“We still are, darling. I don’t want to lose that. I don’t want to lose you forever.”
“Neither do I.”
“Then let’s not.”
My painted lips have not stopped pulsing since that kiss. It’s awoken an exhilarated sensation inside me.
Our conversation and banter throughout dinner soothes me. I love the time we share.
I’ve missed it.
Our longing stares cannot be mistaken for anything that they’re not. It runs so deep that after Giulio orders us Crème Brule—exactly like our first date—I bite my lip and we fall straight back into the questions of our past, powering them with ones of the current and future.
When he grips the neck of the wine bottle, I try to release our intertwined hands so that he isn’t holding the bottle awkwardly with his non-dominant hand, but Giulio only squeezes my hand tighter, a silent protest that he doesn’t want me to let go. He then pours us another glass with his left hand and sets the bottle down.
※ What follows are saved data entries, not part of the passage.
(** A large block reallocated to 61430 bytes: its 65504 bytes are copied to a block of 61432, over the size word of the free range. *)
Definition overrun : option (Z * Z * Z * option Z) :=
  '(o, m) ← nd_pool_create by_size (2 * 1024 * 1024) ∅;
  q ← o;
  '((q, m), r) ← _pool_alloc_real by_size 65000 (q, m);
  m ← wstore (r + 61432) 7 m;
  '((q, m), r') ← nd_pool_realloc by_size r 61430 (q, m);
  p ← subs q !! _allocator q;
  Some (r', sub_start p, sub_end p - sub_start p, wload (sub_start p) m).
Lemma realloc_overruns : match overrun with
  | Some (r', start, free, w) => r' <> 0 /\ start = r' + 61432 /\ 0 < free /\ w = Some 7
  | None => False
  end.
Proof. vm_compute. split_and!; (discriminate || reflexivity). Qed.

(** A sub-allocator kept for later is still mapped when the pool is destroyed. *)
Definition leak : option (list Z * Z) :=
  '(o, m) ← nd_pool_create by_size 65536 ∅;
  q ← o;
  '((q, m), c) ← _pool_alloc_real by_size 100 (q, m);
  '((q, m), a) ← _pool_alloc_real by_size 61432 (q, m);
  '((q, m), b) ← _pool_alloc_real (fun _ m => 0x20000000) 61000 (q, m);
  '(q, m) ← _pool_free_real a (q, m);
  '(q, m) ← _pool_free_real b (q, m);
  '(calls, m) ← nd_pool_destroy (q, m);
  Some (free_allocator q, Z.of_nat (base.size m)).
Lemma destroy_leaks : leak = Some ([0x20000000], 8192).
Proof. vm_compute. reflexivity. Qed.

(** The size of the pool structure matters.  With 216 bytes, as without the fields of ND_SOURCE_TRACE, the first region would
    not be a multiple of 16: its last 24 bytes become a block of size 16, and the walk takes the rest for a block in use. *)
Definition odd_region : option (list (Z * Z) * Z * Z) :=
  let page := 0x10000000 in
  pm ← __sub_allocator_init (page + 216) (65536 - 216) (map_region page 65536 ∅);
  '(pm, a) ← nd_allocator_alloc 61432 pm;
  '(pm, b) ← nd_allocator_alloc 2040 pm;
  '(pm, c) ← nd_allocator_alloc 712 pm;
  '(m, _) ← __index2_alloc_size (a - ALLOC_NODE_SIZE) pm.2;
  '(pm, _) ← nd_allocator_free (a - ALLOC_NODE_SIZE) (pm.1, m);
  '((p, m), d) ← nd_allocator_alloc 8 pm;
  l ← _walk_trunk 100 (page + 216 + SUB_ALLOCATOR_SIZE) (page + 65536) m;
  Some (l, d, page + 65536).
Lemma odd_region_walk : exists b c d hi, odd_region = Some ([(b, 2048); (c, 720); (d, 16); (hi, 16)], d, hi).
Proof. vm_compute. do 4 eexists. reflexivity. Qed.
End Heap.
Fixpoint xml_write (x : ndxml) (fp : list Z) (deep : nat) {struct x} : option (list Z) :=
  let '(Ndxml name value _ attrs subs) := x in
  let fp := fp ++ indent deep ++ chars "<" ++ name in
  fp ← write_attrs attrs fp;
  match value_text value with
  | v :: vs =>
      r ← replaced (v :: vs);
      Some (fp ++ chars ">" ++ r ++ chars "</" ++ name ++ chars ">" ++ [10])
  | [] =>
      match subs with
      | _ :: _ =>
          fp ← (fix write_subs l fp :=
                  match l with
                  | [] => Some fp
                  | y :: l => fp ← xml_write y fp (S deep); write_subs l fp
                  end) subs (fp ++ chars ">" ++ [10]);
          Some (fp ++ indent deep ++ chars "</" ++ name ++ chars ">" ++ [10])
      | [] => Some (fp ++ chars "/>" ++ [10])
      end
  end.

Fixpoint write_list (l : list ndxml) (fp : list Z) (deep : nat) : option (list Z) :=
  match l with
  | [] => Some fp
  | y :: l => fp ← xml_write y fp deep; write_list l fp deep
  end.

(** The bytes of the file after [ndxml_save_ex] on a file that could be opened;
    the header is a string. *)
Definition ndxml_save_ex (root : ndxml) (header : list Z) : option (list Z) :=
  let fp := match header with [] => [] | _ => chars "<?xml " ++ header ++ chars " ?>" ++ [10] end in
  write_list (xsubs root) fp 0.
Definition ndxml_output (node : ndxml) (pf : list Z) : option (list Z) := xml_write node pf 0.
End Writers.
(* ===== verification/XmlRound.v ===== *)
(** * XmlRound: reading back what was written

    The parser of nd_xml.c applied to the text that [xml_tobuf] or [xml_write]
    prints gives a node with the same name, attributes, value and children. *)

From S2P Require Import Prelude Bytes Str XmlText XmlParse XmlWrite XmlAttr.
From Stdlib Require Import Strings.String Lists.List.

(** ** Well-formed nodes *)

(** The characters that both [ndstr_parse_variant_n] and [ndstr_parse_word] take
    into a name; an attribute name may also contain a dot. *)
Definition tag_char (a : Z) : bool := is_word_char a || (a =? 36).
Definition key_char (a : Z) : bool := tag_char a || (a =? 46).
Definition name_ok (ok : Z -> bool) (s : list Z) : Prop :=
  s <> [] /\ Forall (fun a => ok a = true) s /\ zlen s < MAX_XMLNAME_SIZE.

(** A value is kept if it does not start with a blank and the node has no
    children: the writers print either the value or the children. *)
Definition value_kept (cs : list (list Z)) (subs : list node) : Prop :=
  match raw cs with [] => True | c :: _ => 0x20 < c /\ subs = [] end.

#[local] Set Warnings "-register-all".
Inductive wf_node (code : Z) : node -> Prop :=
  | wf_node_intro name attrs value subs :
      name_ok tag_char name ->
      Forall (fun kv => name_ok key_char kv.1 /\ text_fits code kv.2) attrs ->
      text_fits code value -> value_kept value subs -> Forall (wf_node code) subs ->
      wf_node code (Node name attrs value subs).
(** C39: a packet whose checksum [_set_checksum] has stored passes the test of the
    receiver, and fails it if any one of its bytes is replaced by another. *)
Theorem udt_checksum_detects pre l post m i x : bytes l -> (4 <= length l)%nat -> zlen l < 2 ^ 16 ->
  _set_checksum (pre ++ l ++ post) (zlen pre) (zlen l) = Some m ->
  exists s, m = pre ++ s ++ post /\
    (exists m', _test_checksum m (zlen pre) (zlen l) = Some (m', 1)) /\
    (is_byte x -> forall y, s !! i = Some y -> x <> y ->
     exists m', _test_checksum (pre ++ <[i := x]> s ++ post) (zlen pre) (zlen l) = Some (m', 0)).
Proof.
  intros H Hl Hs E. rewrite set_checksum_ok in E by done. injection E as <-.
  pose proof (checksum_of_range _ (no_checksum_bytes l H)) as Hc.
  do 4 (destruct l as [|? l]; [simpl in Hl; lia|]). cbn [no_checksum with_checksum] in *.
  set (c := checksum_of _) in *. eexists. split; [done|].
  assert (bytes (z :: z0 :: u8 (c / 256) :: u8 c :: l)) as Hb.
  { rewrite !Forall_cons in *. pose proof (u8_byte (c / 256)). pose proof (u8_byte c). tauto. }
  split; [|intros Hx y Ey Hne].
  - eexists. rewrite (test_checksum_ok pre z z0 (u8 (c / 256)) (u8 c) l post) by done.
    rewrite checksum_bytes, Z.eqb_refl by done. done.
  - assert (bytes (<[i := x]> (z :: z0 :: u8 (c / 256) :: u8 c :: l))) as Hi by (by apply Forall_insert).
    pose proof (zlen_insert i x (z :: z0 :: u8 (c / 256) :: u8 c :: l)) as Li.
    destruct (checksum_differs _ _ _ _ _ _ _ _ Hb Hx Ey Hne) as (a0 & a1 & d0 & d1 & t & Ei & Hd);
      [by rewrite checksum_bytes|].
    rewrite Ei in *. eexists. rewrite test_checksum_ok by done. bcase; [done|done].
Qed.

Lemma udt_checksum_detects_witness :
  _set_checksum [16; 0; 9; 9; 1; 0; 2; 0; 3; 0; 0; 0; 7] 0 13 = Some [16; 0; 255; 226; 1; 0; 2; 0; 3; 0; 0; 0; 7] /\
  exists s, [16; 0; 255; 226; 1; 0; 2; 0; 3; 0; 0; 0; 7] = [] ++ s ++ [] /\
    (exists m', _test_checksum [16; 0; 255; 226; 1; 0; 2; 0; 3; 0; 0; 0; 7] 0 13 = Some (m', 1)) /\
    (is_byte 8 -> forall y, s !! 12%nat = Some y -> 8 <> y ->
     exists m', _test_checksum ([] ++ <[12%nat := 8]> s ++ []) 0 13 = Some (m', 0)).
Proof.
  split; [vm_compute; reflexivity|].
  apply (udt_checksum_detects [] [16; 0; 9; 9; 1; 0; 2; 0; 3; 0; 0; 0; 7] []); [|simpl; lia|done|vm_compute; reflexivity].
  repeat (apply Forall_cons; split; [unfold is_byte; lia|]). by apply Forall_nil.
Defined.
(* ===== verification/UdtRecv.v ===== *)
(** * UdtRecv: what comes in keeps the streams

    Acknowledgements, data packets in order, too early or twice, and the functions that
    drive a connector: each keeps the invariant of UdtStream. *)

From S2P Require Import Prelude Bytes LineBuf Handle UdtPacket UdtNode UdtFlow UdtStream.

Lemma lbuf_write_all_content `{!Malloc} lb data n lb' ret : lbuf_wf lb -> 0 <= n <= zlen data ->
  n <= buf_capacity lb - (__end lb - __start lb) -> _lbuf_write lb data n EBUF_ALL = Some (lb', ret) ->
  lbuf_wf lb' /\ lbuf_content lb' = lbuf_content lb ++ slice 0 n data /\ ret = n.
Proof.
  intros Hwf Hn Hf E. pose proof (lbuf_write_defined lb data Hwf n EBUF_ALL _ Hn Hf E) as Hm.
  destruct (lbuf_write_fits lb data Hwf n EBUF_ALL) as (lb2 & E2 & W2 & _ & C2 & _); [lia..|done|].
  rewrite E in E2. by injection E2 as <- <-.
Qed.

(** A packet in a buffer. *)
Lemma packet_header_size_front a t p w s d tail : ndt_header_size (packet t a p w s d ++ tail) 0 = Some (header_size a).
Proof. apply (packet_header_size_of []). Qed.
Lemma packet_data_front a t p w s d tail : pocket_data (packet t a p w s d ++ tail) 0 = Some (header_size a).
Proof. exact (packet_data_of [] tail t a p w s d). Qed.
Lemma drop_header a t p w s d tail : drop (Z.to_nat (header_size a)) (packet t a p w s d ++ tail) = d ++ tail.
Proof.
  replace (packet t a p w s d) with (packet t a p w s [] ++ d) by (unfold packet; by rewrite app_nil_r, <- !app_assoc).
  rewrite <- app_assoc. apply drop_app_length'. pose proof (zlen_packet t a p w s []) as E. change (zlen []) with 0 in E.
  unfold zlen in E. lia.
Qed.

Section Recv.
Context `{HM : !Malloc}.
Context (accept_proc : option (nd_udt_node -> nd_udt_node))
  (data_entry : option (nd_udt_node -> mem -> Z -> nd_udt_node * Z)) (get_pack_size : list Z -> Z).
Context (W rd W' : list Z) (r : Z) (Hone : one_way W W') (Hr : r <= 1 + zlen W).

Abbreviation ok := (inv W rd W' r).
Abbreviation keeps := (keeps W rd W' r).

(** ** Retransmission *)

Lemma keeps_core_upd w w1 nd : keeps w w1 -> core nd = core (node w1) -> keeps w (mk_world nd (net w1)).
Proof using. intros K C. eapply keeps_then; [exact K|]. apply keeps_core; [apply K|done]. Qed.
(** The bytes it has taken from the user and the bytes it has given to the user. *)
Definition run_op (o : udt_op) : U (list Z * list Z) :=
  match o with
  | OpSend d => ret ← udt_send d (zlen d); mret (slice 0 ret d, [])
  | OpConnectorSend m o len flag =>
      '(_, ret) ← udt_connector_send m o len flag; mret (slice 0 ret (drop (Z.to_nat o) m), [])
  | OpUpdate => update_socket stack;; mret ([], [])
  | OpRecv buffer bsize => '(b, ret) ← udt_recv stack accept_proc data_entry buffer bsize; mret ([], slice 0 ret b)
  | OpWait tmout => udt_wait_packet stack accept_proc data_entry get_pack_size tmout;; mret ([], [])
  | OpData => main_thread_round stack accept_proc data_entry (mret 0);; mret ([], [])
  end.

(** A script in which every datagram is one of [soup]. *)
Definition drawn (soup : list (list Z)) (x : urecv) : Prop :=
  match x with UDatagram _ d => d ∈ soup | UError _ => True end.

Inductive udt_step : udt_system -> udt_system -> Prop :=
  | step_sender s o nt wr dl w : op_ok o -> zlen (written s ++ op_data o) < 2 ^ 31 - 1 ->
      u_out nt = sender_out s -> Forall (drawn (receiver_out s)) (u_recvs nt) ->
      run_op o (mk_world (sender s) nt) = Some ((wr, dl), w) ->
      udt_step s (mk_system (node w) (receiver s) (u_out (net w)) (receiver_out s) (written s ++ wr) (delivered s))
  | step_receiver s o nt wr dl w : op_ok o -> is_write o = false ->
      u_out nt = receiver_out s -> Forall (drawn (sender_out s)) (u_recvs nt) ->
      run_op o (mk_world (receiver s) nt) = Some ((wr, dl), w) ->
      udt_step s (mk_system (sender s) (node w) (sender_out s) (u_out (net w)) (written s) (delivered s ++ dl)).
Giulio zones back into me, giving me his undivided attention and everything becomes clearer. “When we met, my father’s suicide was still fresh in my eyes. Drinking became a habit, never to the breaking point, but it was there. It was never for my father’s pain, but more my mother’s. It brought back a lot of my childhood grief. When I saw you, something inside me changed at the glowing aura you brought into my company the first day we met. For the first time that night, I didn’t drink.”
“I didn’t know that…”
Giulio nods and swirls his glass. “I know. I’m sorry. It’s not something I’ve ever been proud of admitting. Being with you from that point forth taught me it’s okay to be vulnerable, to be emotional, to cry. I could confide in you and you would listen and understand me. You loved me, even on my worst days. On the days I would come home stressed from work, one single glance at you made it all disappear. That’s healing. That’s love. I chose to devote my life to our love because apart from the good, I knew we would conquer the bad hand in hand…I just never expected our child to cause that bad.”
Neither did I.
A knot forms at the back of my throat. “I’m sorry, Giulio. I’m so sorry I let you down.”
“You haven’t. None of what’s happened is our fault. During these past months separated, I have attempted to find healing, but I haven’t been able to find it…you know why? Because you are my healing.”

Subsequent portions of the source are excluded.